Not only will you not find “carillon” in any edition of architectural graphic standards, it’s pretty hard to find an architect who’s designed one; there are just over 600 in the world, and most aren’t very new. So when New York–based architect Susan Rodriguez, FAIA, received a call from Indiana University’s president saying, “I have a great opportunity for your new studio,” she didn’t necessarily know what to expect when he told her the project was for a carillon to commemorate IU’s bicentennial in 2020.

Rodriguez had worked with the university for nearly 15 years when she was a partner at Ennead, first on the Global and International Studies Building, and then on the renovation of I.M. Pei’s Eskenazi Museum of Art. Both buildings face the campus arboretum—a leafy landscaped preserve that replaced the school’s old stadium in 1980, and that now has a new centerpiece with the Rodriguez-designed bell tower.

The 61-bell carillon was initially installed in a Brutalist, cast-in-place concrete enclosure to celebrate the university’s sesquicentennial in 1970. Fifty years later, the new tower sees the addition of four bells that extend the instrument’s musical range and give it standing as a grand carillon—one of fewer than 30 in the world.

Many carillons are housed in opaque towers or attached to buildings. “I felt it was important to make it open so that you can move under and through it,” Rodriguez says. "But how do you support 88,000 pounds of bells?”
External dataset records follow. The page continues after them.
(** X26.  The CDE chart pairs each buffered point with the entry of
    [cdeValues] at its index.  Once the effects have run, the chart has
    one point per buffered point, with the timestamp of that point and a
    defined CDE value, the one of the CDE series at the same index.  In
    the render between the handler and the effects this is not so: while
    the buffer holds fewer than 1000 points, the chart then has one point
    more than [cdeValues] has entries, and the CDE value of that newest
    point is [undefined]. *)
Theorem cde_chart_defined Math_pow (params : Params) (evs : list Event)
    (price now : float) :
  let st := run Math_pow params evs initial in
  let rendered := handleWebSocketMessage params (Ticker price) now st in
  (length (cdeChartData st) = length (data st) /\
   forall i point, nth_error (data st) i = Some point ->
     nth_error (cdeChartData st) i
     = Some (t point,
             Some (if (i <? 2)%nat then 0 else calculateCDE (firstn (i + 1) (data st))))) /\
  ((length (data st) < 1000)%nat ->
   length (cdeChartData rendered) = S (length (cdeValues rendered)) /\
   nth_error (cdeChartData rendered) (length (data st)) = Some (now, None)).
Proof.
  intros st rendered.
  destruct (RunProps.run_inSync Math_pow params evs initial) as (_ & _ & Hv & _).
  { repeat split. }
  fold st in Hv. split.
  - unfold cdeChartData, Thresholds.mapi. split.
    + apply SeriesProps.mapi_from_length.
    + intros i point Hn.
      rewrite SeriesProps.mapi_from_nth_error, Hn. cbn [option_map Nat.add].
      rewrite Hv, CDESeries.cdeSeries_nth_error; [reflexivity|].
      apply nth_error_Some. rewrite Hn. discriminate.
  - intros Hlen.
    assert (Hd : data rendered
                 = (data st ++ [tickPoint (chainlinkPrice st) now price])%list).
    { unfold rendered, handleWebSocketMessage. cbn [data]. unfold appendPoint.
      destruct (Nat.ltb_spec 1000 (length (data st ++ [tickPoint (chainlinkPrice st) now price])))
        as [H|H]; [|reflexivity].
      rewrite length_app in H. cbn [length] in H. lia. }
    assert (Hc : cdeValues rendered = cdeSeries (data st)) by exact Hv.
    assert (Hl : length (cdeSeries (data st)) = length (data st)).
    { unfold cdeSeries, Thresholds.mapi. apply SeriesProps.mapi_from_length. }
    unfold cdeChartData, Thresholds.mapi. split.
    + rewrite SeriesProps.mapi_from_length, Hd, Hc, Hl, length_app. cbn [length]. lia.
    + rewrite SeriesProps.mapi_from_nth_error, Hd, nth_error_app2 by lia.
      rewrite Nat.sub_diag. cbn [nth_error option_map Nat.add tickPoint t].
      rewrite Hc. f_equal. f_equal. apply nth_error_None. rewrite Hl. lia.
Qed.

Lemma cde_chart_defined_witness :
  let evs := [Message (Ticker 100) 0; Quote 101; Message (Ticker 102) 1000] in
  let st := run Thresholds.pow_square default_params evs initial in
  let rendered := handleWebSocketMessage default_params (Ticker 103) 2000 st in
  length (cdeChartData rendered) = S (length (cdeValues rendered)) /\
  nth_error (cdeChartData rendered) 2 = Some (2000, None).
Proof.
  intros evs st rendered.
  apply (proj2 (cde_chart_defined Thresholds.pow_square default_params evs 103 2000)).
  vm_compute. lia.
Defined.

Lemma nan_sub_l x y : is_nan x = true -> is_nan (x - y) = true.
Proof.
  rewrite !is_nan_true_spec, sub_spec. intros E. rewrite E. reflexivity.
Qed.

Lemma lows_nan selected :
  Exists (fun point => is_nan (ref point) = true \/ is_nan (oracle point) = true) selected ->
  Exists (fun x => is_nan x = true)
         (map (fun item => JS.Math_min (ref item) (oracle item)) selected).
Proof.
  induction 1 as [point l H|point l _ IH]; cbn [map].
  - left. rewrite Math_min_nan by exact H. reflexivity.
  - right. exact IH.
Qed.

Lemma highs_nan selected :
  Exists (fun point => is_nan (ref point) = true \/ is_nan (oracle point) = true) selected ->
  Exists (fun x => is_nan x = true)
         (map (fun item => JS.Math_max (ref item) (oracle item)) selected).
Proof.
  induction 1 as [point l H|point l _ IH]; cbn [map].
  - left. rewrite Math_max_nan by exact H. reflexivity.
  - right. exact IH.
Qed.

Lemma allPrices_nan data :
  Exists (fun point => is_nan (ref point) = true \/ is_nan (oracle point) = true) data ->
  Exists (fun x => is_nan x = true) (allPrices data).
Proof.
  unfold allPrices. induction 1 as [point l H|point l _ IH]; cbn [map concat app].
  - destruct H as [H|H]; [left; exact H|right; left; exact H].
  - right. right. exact IH.
Qed.

(** X27.  One price that is not a number spoils a window.  When the reference
    or the oracle price of a selected point is NaN, both bounds of the
    zoom window are NaN; when this holds for a point of the buffer, both
    bounds of the automatic Y domain are NaN. *)
Theorem nan_price_spoils_window (data : list PricePoint) (l r factor : float) :
  (Exists (fun point => is_nan (ref point) = true \/ is_nan (oracle point) = true)
          (selectedData data l r) ->
   minValue (selectedData data l r) = nan /\ maxValue (selectedData data l r) = nan) /\
  (Exists (fun point => is_nan (ref point) = true \/ is_nan (oracle point) = true) data ->
   exists lo hi,
     autoDomain data factor = Some (lo, hi) /\ is_nan lo = true /\ is_nan hi = true).
Proof.
  split.
  - intros H. unfold minValue, maxValue.
    rewrite (Math_min_all_nan _ (lows_nan _ H)), (Math_max_all_nan _ (highs_nan _ H)).
    split; reflexivity.
  - intros H. pose proof (allPrices_nan data H) as Hx.
    unfold autoDomain.
    rewrite (Math_min_all_nan _ Hx), (Math_max_all_nan _ Hx).
    destruct (allPrices data) as [|x xs]; [inversion Hx|]. cbn [List.length Nat.eqb].
    eexists _, _. split; [reflexivity|]. split.
    + apply nan_sub_l. reflexivity.
    + apply SimulatorLoop.nan_add_l. reflexivity.
Qed.

Lemma nan_price_spoils_window_witness :
  let data := [{| t := 0; ref := 100; oracle := 101 |};
               {| t := 1000; ref := nan; oracle := 101 |}] in
  minValue (selectedData data 0 2000) = nan /\ maxValue (selectedData data 0 2000) = nan.
Proof.
  intros data.
  apply (proj1 (nan_price_spoils_window data 0 2000 0.02)).
  right. left. left. reflexivity.
Defined.

End ChartSeriesProps.

(** * Mouse gestures: press, move and release *)

Module GestureProps.

Import View.
Import String.
Local Open Scope float_scope.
Rodriguez worked with Dan Sesil and Pat Hopple from LERA Consulting Structural Engineers on developing a radial structure that would support the instrument’s heft and allow its sound to project across the campus. But determining the height of the structure required a bit of Goldilocks-like collaboration. If the carillon is too low, the sound is confined to a limited area; too high, and the sound dissipates. “We worked with carillonneur John Gouwens and the bell fabricator [Netherlands-based Royal Eijsbouts] to define the ideal,” she says.

The solution employs six 128-foot-tall limestone piers that support six radial steel hubs braced by six vertical precast concrete fins. An acoustical louver system shields the bells while allowing their music through. The structure’s monochromatic hue is based on the Indiana limestone that clads its piers, the famed masonry that is locally quarried and used on many of the campus’s buildings.

The instrument is played from a console chamber that sits at the base of the enclosed section of the tower, which doubles as a microclassroom that allows the carillon to be used for small-scale instruction.

Each bell has a quote about music from an English or American author. “We were fascinated that the [old] bells were inscribed with quotes,” Rodriguez says. But when she and her studio read them carefully, they realized that the 61 inscriptions were all from men. “We pointed that out and I said, ‘Well, that has to change,’ ” Rodriguez says. “They were excited to select four women to add.” The four new bells are inscribed with quotes from Maya Angelou, Emily Dickinson, Hildegard of Bingen, and Sappho. “It’s a subtle subtext that’s wonderful and speaks to the leadership of the university,” she says. Which sounds like something worth ringing a bell (or 65) about.